Investigações têm mostrado que as mudanças no conteúdo contrafactual influenciam a acessibilidade cognitiva das intenções comportamentais, ou seja, quando os contrafactuais contêm informação detalhada, estes facilitam as intenções. Estes resultados fornecem a evidência de que a relação entre pensamento contrafactual e intenções comportamentais é sensível a mudanças no conteúdo contrafactual, de tal forma que a informação concreta é mais propensa a facilitar uma intenção comportamental quando comparada a uma informação mais abstracta. Por exemplo, quando esboçamos um pensamento contrafactual mais detalhado como, como “Eu deveria ter estudado pelo livro” é mais propenso a aumentar a acessibilidade cognitiva da intenção comportamental correspondente, em comparação a um pensamento contrafactual mais abstrato, como “Eu deveria ter-me esforçado mais”.

E quando a informação nos contrafactuais expressa um conflito entre o que se quer fazer e deve fazer? A primeira questão é saber se esta informação contrafactual influencia a relação entre pensamento contrafactual e as intenções comportamentais.

Poucos têm sido os estudos que relacionam intencionalidade e pensamento contrafactual.

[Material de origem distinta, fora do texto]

Definition emitted (tr : list Effect) : list string :=
  map eventName (records tr).

(** *** Closed forms of the three procedures, used to reason about them *)

Definition request (d : EventData) : Request :=
  {| url := "https://icecdp.onrender.com/events";
     method := "POST";
     headers := [("Content-Type", "application/json")];
     body := JSON_stringify d |}.

(** What follows the [console.log] of a record in the trace of [trackEvent],
    according to the host. *)
Definition settle (d : EventData) (h : Host) : list Effect :=
  match stringifyThrows h d with
  | Some e => [ConsoleError e]
  | None =>
      Fetch (request d)
        :: match network h with
           | Rejected e :: _ => [ConsoleError e]
           | _ => []
           end
  end.

Definition tracked (name : string) (p : option LineProfile) (s : State) : State :=
  snd (trackEvent name p s).

(** The guard of [handleScroll]: all the conditions under which it reports. *)
Definition fires (s : State) : bool :=
  match mainRef (refs s) with
  | Some _ =>
      negb (hasTrackedScroll (refs s))
      && negb (Qle_bool (scrollHeight (metrics (host s)))
                        (clientHeight (metrics (host s))))
      && gt (scrollPercent (metrics (host s))) 70
  | None => false
  end.

Definition scrolled (h : Handler) (s : State) : State :=
  if fires s
  then with_refs (set_hasTrackedScroll true)
         (tracked (scroll_name (h_screenName h)) (h_lineProfile h) s)
  else s.

Definition detach (k : Cleanup) (s : State) : State :=
  match currentRef k with
  | Some _ => snd (removeEventListener (handler k) s)
  | None => s
  end.

Definition torn (k : Cleanup) (s : State) : State :=
  let s1 := detach k s in
  if hasTrackedViewDuration (refs s1) then s1
  else
    with_refs (set_hasTrackedViewDuration true)
      (if gt (duration (clock (host s1)) (viewStartTime (refs s1))) 5
       then tracked (duration_name (h_screenName (handler k)))
              (h_lineProfile (handler k)) s1
       else s1).

(** *** Further notions used in the statements and their proofs *)

(** Whether the cleanup evaluated at state [s] reports the duration. *)
Definition reports (s : State) : bool :=
  negb (hasTrackedViewDuration (refs s))
  && gt (duration (clock (host s)) (viewStartTime (refs s))) 5.

Definition new_function (S : string) (P : option LineProfile) (s : State)
    : Handler :=
  {| handlerId := allocated (host s); h_screenName := S; h_lineProfile := P |}.

Definition effected (S : string) (P : option LineProfile) (s : State) : State :=
  let s1 := match P with
            | Some _ => tracked (view_name S) P s
            | None => s
            end in
  let s2 := with_host (set_allocated (Datatypes.S (allocated (host s1)))) s1 in
  match mainRef (refs s2) with
  | Some _ => snd (addEventListener (new_function S P s) s2)
  | None => s2
  end.

Definition closure (S : string) (P : option LineProfile) (s : State) : Cleanup :=
  {| currentRef := mainRef (refs s); handler := new_function S P s |}.

Definition committed (t : Z) (bound : bool) (h : Host) : State :=
  {| refs := set_mainRef (if bound then Some cardNode else None) (useRefs t);
     host := set_listeners [] (set_clock t h) |}.

Definition observed (t : Z) (m : Metrics) (s : State) : State :=
  with_host (fun h => set_metrics m (set_clock t h)) s.

Definition at_time (t : Z) (s : State) : State := with_host (set_clock t) s.

(** The effect in force is the one whose listener sits on the node. *)
Definition wired (f : Fiber) (s : State) : Prop :=
  currentRef (destroy f) = mainRef (refs s)
  /\ listeners (host s)
     = match mainRef (refs s) with
       | Some _ => [handler (destroy f)]
       | None => []
       end
  /\ h_screenName (handler (destroy f)) = screenName (deps f)
  /\ h_lineProfile (handler (destroy f)) = lineProfile (deps f)
  /\ (handlerId (handler (destroy f)) < allocated (host s))%nat.

Definition settled (t : Z) (m : Metrics) (s : State) : State :=
  fold_left (fun s h => scrolled h s) (listeners (host s)) (observed t m s).

Definition evolves (r r' : Refs) : Prop :=
  viewStartTime r' = viewStartTime r
  /\ Bool.le (hasTrackedScroll r) (hasTrackedScroll r')
  /\ Bool.le (hasTrackedViewDuration r) (hasTrackedViewDuration r').

Definition notifications (ns : list (Z * Metrics)) : list Event :=
  map (fun n => Scroll (fst n) (snd n)) ns.

(** The two tests of [handleScroll] on the metrics. *)
Definition triggers (m : Metrics) : bool :=
  negb (Qle_bool (scrollHeight m) (clientHeight m))
  && gt (scrollPercent m) 70.

Definition triggering (e : Event) : bool :=
  match e with
  | Scroll _ m => triggers m
  | Render _ _ => false
  end.

(** The node is in [mainRef] and nothing was reported yet. *)
Definition armed (s : State) : bool :=
  match mainRef (refs s) with
  | Some _ => negb (hasTrackedScroll (refs s))
  | None => false
  end.

(** The time of the first triggering notification. *)
Fixpoint first_trigger (evs : list Event) : option Z :=
  match evs with
  | [] => None
  | Scroll t m :: rest => if triggers m then Some t else first_trigger rest
  | Render _ _ :: rest => first_trigger rest
  end.

(** A render that passes the dependencies of the effect in force. *)
Definition stays (f : Fiber) (e : Event) : Prop :=
  match e with
  | Render _ p => same_deps (deps f) p = true
  | Scroll _ _ => True
  end.

(** The names sent by a list of actions. *)
Definition sent (l : list Action) : list EventData :=
  flat_map (fun a => match a with Sent d => [d] | _ => [] end) l.

(** [scrollHeight - clientHeight] *)
Definition scrollableRange (m : Metrics) : Q :=
  (scrollHeight m - clientHeight m)%Q.

(** The scroll percentage as the specification writes it,
    [scrollTop / (scrollHeight - clientHeight) * 100], for three numbers: the
    quotient of the offset by the scrollable range, times one hundred. *)
Definition percentage (top height client : Q) : Q :=
  let range := Number.sub (Number.read height) (Number.read client) in
  let ratio := Number.div (Number.read top) range in
  Number.value (Number.mul ratio (Number.read 100)).

Arguments percentage : simpl never.

(** The notification shows a scroll percentage strictly above 70. *)
Definition over70 (n : Z * Metrics) : bool :=
  if Qlt_le_dec 70
       (percentage (scrollTop (snd n)) (scrollHeight (snd n))
          (clientHeight (snd n)))
  then true else false.

(** The part of [civil] after the era is split off. *)
Definition civil_of_doe (doe era : Z) : Z * Z * Z :=
  let yoe := (doe - doe / 1460 + doe / 36524 - doe / 146096) / 365 in
  let doy := doe - (365 * yoe + yoe / 4 - yoe / 100) in
  let mp := (5 * doy + 2) / 153 in
  let d := doy - (153 * mp + 2) / 5 + 1 in
  let m := if mp <? 10 then mp + 3 else mp - 9 in
  let y := yoe + era * 400 + (if m <=? 2 then 1 else 0) in
  (y, m, d).

(** What is checked of each day of the era that starts on 0000-03-01. *)
Definition era_day_ok (doe : Z) : bool :=
  let '(y, m, d) := civil_of_doe doe 0 in
  (0 <=? y) && (y <=? 400) && (1 <=? m) && (m <=? 12) && (1 <=? d)
  && (d <=? Iso8601.daysInMonth y m)
  && (Iso8601.dayNumber y m d =? doe - 719468).

(** The check on the [2 ^ depth] days from [lo], those of the era. *)
Fixpoint era_days_ok (depth : nat) (lo : Z) : bool :=
  match depth with
  | O => if lo <? 146097 then era_day_ok lo else true
  | S d =>
      if era_days_ok d lo then era_days_ok d (lo + 2 ^ Z.of_nat d) else false
  end.

(** The time values of ECMAScript: at most 8.64e15 ms from the epoch. *)
Definition time_value (t : Z) : Prop :=
  -8640000000000000 <= t <= 8640000000000000.

(** The profile [mockLiff.getProfile()] resolves to. *)
Definition mockProfile : LineProfile :=
  {| identity := 1%nat;
     displayName := Some "LINE User";
     pictureUrl := Some "https://placehold.co/100x100/28a745/FFFFFF?text=L";
     userId := Some "U1234567890abcdef1234567890abcdef" |}.

(** A node of 1000 pixels of content in a 500 pixel viewport, a collector
    that answers every request, time 0. *)
Definition quiet_host : Host :=
  fresh_host 0 {| scrollTop := 0; scrollHeight := 1000; clientHeight := 500 |}
    (fun _ => None) [].

(** An event that leaves the props at [p]. *)
Definition unchanged (p : Props) (e : Event) : Prop :=
  match e with
  | Render _ p' => p' = p
  | Scroll _ _ => True
  end.

(** The host with other failures in store. *)
Definition with_failures (throws : EventData -> option Js.Error)
    (net : list FetchOutcome) (h : Host) : Host :=
  {| clock := clock h; metrics := metrics h; listeners := listeners h;
     allocated := allocated h; stringifyThrows := throws;
     network := net; trace := trace h |}.

(** The names of the scroll-depth events, whatever the screen. *)
Definition is_scroll_event (name : string) : bool :=
  String.prefix "scroll_depth_over_70%_on_" name.

Definition scroll_events (tr : list Effect) : list string :=
  filter is_scroll_event (emitted tr).

(** *** Concrete screens and notifications *)

(** The node of [quiet_host] scrolled to [top]. *)
Definition scrolled_to (top : Q) : Metrics :=
  {| scrollTop := top; scrollHeight := 1000; clientHeight := 500 |}.

(** A node whose content fits: nothing to scroll. *)
Definition fitting (top : Q) : Metrics :=
  {| scrollTop := top; scrollHeight := 400; clientHeight := 500 |}.

Definition otp_screen : Props :=
  {| screenName := "otp_screen"; lineProfile := Some mockProfile |}.

Definition welcome_without_profile : Props :=
  {| screenName := "welcome"; lineProfile := None |}.

(** Three notifications at 20, 80 and 90 percent. *)
Definition three_scrolls : list (Z * Metrics) :=
  [(1000, scrolled_to 100); (2000, scrolled_to 400); (3000, scrolled_to 450)].

(* ================================================================== *)
(** ** The screens of the application

    The components below the tracking hook.  A handler is a function of the
    values it closes over; its result is the list of what it does, in the
    order of its statements: its calls to [trackEvent] and to the setters.
    Strings hold code units below 256. *)

From Stdlib Require DecimalString.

Investigação no domínio da intencionalidade verificou que, quanto mais a intenção é concreta, mais forte é a influência sobre a ação. Gollwitzer (1990) definiu a existência de diferentes categorias de intenções, as quais produziam diferentes efeitos no comportamento. Nos seus trabalhos, Gollwitzer verificou que tanto as intenções comportamentais (ou seja, um plano para executar um comportamento num tempo não especificado) como as intenções de implementação (ou seja, um contrafactual específico que planeia executar um comportamento quando surge uma situação particular) podem influenciar o comportamento, ao passo que as intenções de objectivo (ou seja, um desejo geral para atingir um objectivo), por si, não produzem efeito sobre o comportamento (Gollwitzer, 1990, 1993, 1999).

Meta-análises posteriores confirmaram este padrão, ou seja, verificou-se que as intenções comportamentais têm um efeito moderado sobre o comportamento (Webb & Sheeran, 2006) e as intenções de implementação produzem um efeito ainda mais forte sobre o comportamento (Gollwitzer & Sheeran, 2006).

A literatura contrafactual actual faz uma distinção entre dois caminhos diferentes para a melhoria do desempenho: a via de conteúdo-neutro e a via de conteúdo-específico.

A via de conteúdo-específico encarna a divulgação de determinada informação semântica do contrafactual a uma intenção comportamental de uma acção. Se um indivíduo se esquece de aniversário de um amigo, um contrafactual pode vir à mente, “se eu tivesse anotado o aniversário no meu calendário, eu não me teria esquecido” Este contrafactual poderia, então, evocar uma intenção comportamental, tal como, “vou anotar o aniversário do meu amigo no meu calendário para o próximo ano.” Esta intenção comportamental é então provável que impulsione a pessoa a realizar esta acção, a de anotar o aniversário no calendário (Epstude & Roese, 2008). Um conjunto recente de estudos desenvolvido por Smallman e Roese (2009) explorou a ligação entre o pensamento contrafactual e a intenção comportamental. Através de um paradigma de priming sequencial, os participantes assistiram a uma série de frases que descreviam eventos negativos (por exemplo, ter uma queimadura grave). Depois

disso, seguia-se uma frase contrafactual que implicava uma sugestão de como poderia ter evitado o mau resultado (por exemplo, poderia ter usado protetor solar). Seguia-se uma frase que continha uma intenção comportamental relacionada semanticamente (por exemplo, no futuro eu vou usar protetor solar). Este estudo, como mais estudos dentro deste paradigma sugeriram que os contrafactuais estão automaticamente associados às intenções comportamentais, e, portanto, são potenciadores para preparar uma pessoa para situações futuras semelhantes (Roese, Park, Smallman, & Gibson, 2008; Smallman & Roese, 2009; Smallman, 2010).

Apesar dos recentes trabalhos, muitas interrogações ainda persistem. Neste trabalho, iremos centrar-nos no mundo das crianças e tentaremos compreender como o pensamento contrafactual pode ser influenciado pelas diferentes razões que as levam às acções.